The researcher, Lauren Sherman explained that “the likes are working, possibly as a track social, orienting adolescents towards what is cool or socially appropriate”, something that you can generate social pressure. Another risk is that each I Like a small serving of euphoria that generates dopamine, which can become addictive.
Faced with this problem, in the last month Instagram launched a series of tests in seven countries for hide the number of likes that receives a publication. The measure seeks to reduce the anxiety generated by the social approval in some users.
The amendment, which was already tested in Canada, Ireland, Italy, Japan, Brazil, Australia and New Zealand, has generated different reactions on the part of the influencers.

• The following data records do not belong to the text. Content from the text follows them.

Lemma four_heap : heap_ok R [k2; k3] g2 /\ heap_ok R [y] (alloc g2 ny).
Proof.
  assert (H2 : heap_ok R [k2; k3] g2) by (apply Hg; [done|]; rewrite (branch_slots _ _ B1), Ek; apply Permutation_app_comm). split; [done|].
  set (nb := set_info (Branch 0 0 0) ny). rewrite <- (put_alloc g2 nb). pose proof (fresh_None _ _ H2) as Fy.
  apply (fill_branch_ok R [y] [k2; k3] _ _ nb).
  - eapply heap_ok_proper; [|reflexivity|by apply (alloc_ok [k2; k3] g2 nb)]. apply Permutation_app_comm.
  - apply (lookup_alloc g2).
  - done.
  - by apply branch_slots.
  - done.
  - done.
  - intros k nk Hk Hnk. rewrite (alloc_leaf_edges R g2 _ nb H2 eq_refl).
    destruct (decide (occ k [k2; k3] + occ k (edges (h_nodes g2)) < 2)%nat) as [?|O]; [by right|left].
    apply (settled_frozen n' k); [done| |].
    + apply (spread_total k ([k2; k3] ++ edges (h_nodes g2))); [|rewrite occ_app; lia].
      pose proof (settled_edges n' k) as E. rewrite (branch_slots _ _ B1) in E. rewrite Ek, !occ_app. lia.
    + rewrite lookup_alloc_ne in Hnk; [done|]. intros ->. destruct (ho_refs _ _ _ H2 y) as [_ [? ?]]; [apply elem_of_app; by left|]. cbn in *. congruence.
Qed.

Lemma settled_four : numBytes n' = len (concat p1) -> numBytes ny = len (concat p2) ->
  unfrozen_post Q h a (Datatypes.S d) (concat parts) (alloc g2 ny) y.
Proof.
  intros E1 E2. destruct four_heap as [H2 H3]. pose proof (fresh_None _ _ H2) as Fy. destruct (fresh_unreferenced _ _ H2) as (Fk1 & Fe & _). pose proof (ho_next _ _ _ H2) as Py.
  cbn [h_next put] in Fy, Fk1, Fe, Py.
  assert (Ee : edges (h_nodes (alloc g2 ny)) ≡ₚ [k2; k3] ++ edges (h_nodes g2)) by (cbn; rewrite edges_insert_new by done; by rewrite (branch_slots _ _ B2)).
  assert (Kn : forall z, kept (h_nodes g2) (h_nodes (alloc g2 ny)) z) by (intros z; by apply kept_new).
  assert (Kq : forall z, Q z -> kept (h_nodes h) (h_nodes (alloc g2 ny)) z) by (intros z Qz; eapply kept_trans; [by apply settled_kept|done]).
  assert (L : forall z, (occ z (edges (h_nodes (alloc g2 ny))) + occ z cs <= occ z ks + occ z (edges (h_nodes h1)))%nat).
  { intros z. pose proof (settled_edges n' z) as E. rewrite (branch_slots _ _ B1) in E. rewrite Ee, Ek, !occ_app. lia. }
  assert (Av : forall l, (forall z, z ∈ l -> z ∈ ks) -> forall q, kids d (h_nodes h1) l q -> kids d (h_nodes (alloc g2 ny)) l q).
  { intros l Sub q K. apply (kids_kept M vs d (h_nodes g2)); [done|].
    apply (kids_kept M vs d (<[a := n']> (h_nodes h1))); [intros z; by apply mild_kept, mild_insert|]. apply kids_put_unreached; [|done].
    intros z Hz. by apply spread_avoids, Sub. }
  assert (Ne : forall l q, kids d (h_nodes h1) l q -> l <> [] -> concat q <> []) by (intros l q [|? [|? ?] ? ? [? _]]; done).
  assert (Nay : a <> y) by (intros E; rewrite <- E in Fy; cbn in Fy; rewrite lookup_insert_eq in Fy; done).
  split.
  - unfold nonzero. by rewrite decide_False by lia.
  - right. split; [lia|]. exists (concat p1), (concat p2). rewrite Ep, concat_app. split_and!; [done|by eapply Ne|by eapply Ne| |].
    + apply (tree_branch _ _ _ _ _ n' [k0; k1]); [rewrite lookup_alloc_ne by done; apply lookup_insert_eq|done|done|].
      apply Av; [|done]. intros z Hz. rewrite Ek. apply elem_of_app. by left.
    + apply (tree_branch _ _ _ _ _ ny [k2; k3]); [apply (lookup_alloc g2)|done|done|].
      apply Av; [|done]. intros z Hz. rewrite Ek. apply elem_of_app. by right.
  - done.
  - intros z Hz. destruct (settled_dom n' z Hz) as [nz Hz']. destruct (Kn z nz Hz') as (? & ? & _). by eexists.
  - by apply settled_region.
  - intros z. by apply settled_old.
  - right. split.
    + destruct (h_nodes h !! y) as [?|] eqn:E; [|done]. destruct (settled_dom n' y) as [? ?]; [by eexists|]. cbn in *. congruence.
    + rewrite Ee, occ_app. apply occ_zero in Fe, Fk1. cbn in *. lia.
Qed.

End Four.

End Settled.

End Child.

End Branch.

End Unfrozen.

End StorageUnfrozen.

Jem Wolfie, a young australian that has over 2.7 million followers and that publishes content related to food and physical fitness, he accused the social network of taking away a critical tool of work. An opinion that does not share Tammy Hembrow, with 9.7 million followers is of the opinion that the modification of the social network does not affect the way in which it conducts its business.
The goal of Instagram is to create an environment that cares for the mental health of its users. Max Doyle, managing director of a marketing agency that works with influencers in Sydney, predicts that this measure will reduce the commitment of the content creators. However, after that, the challenge will be for the marketing specialists, because they have to guide their attention to another element that is not the likes: comments.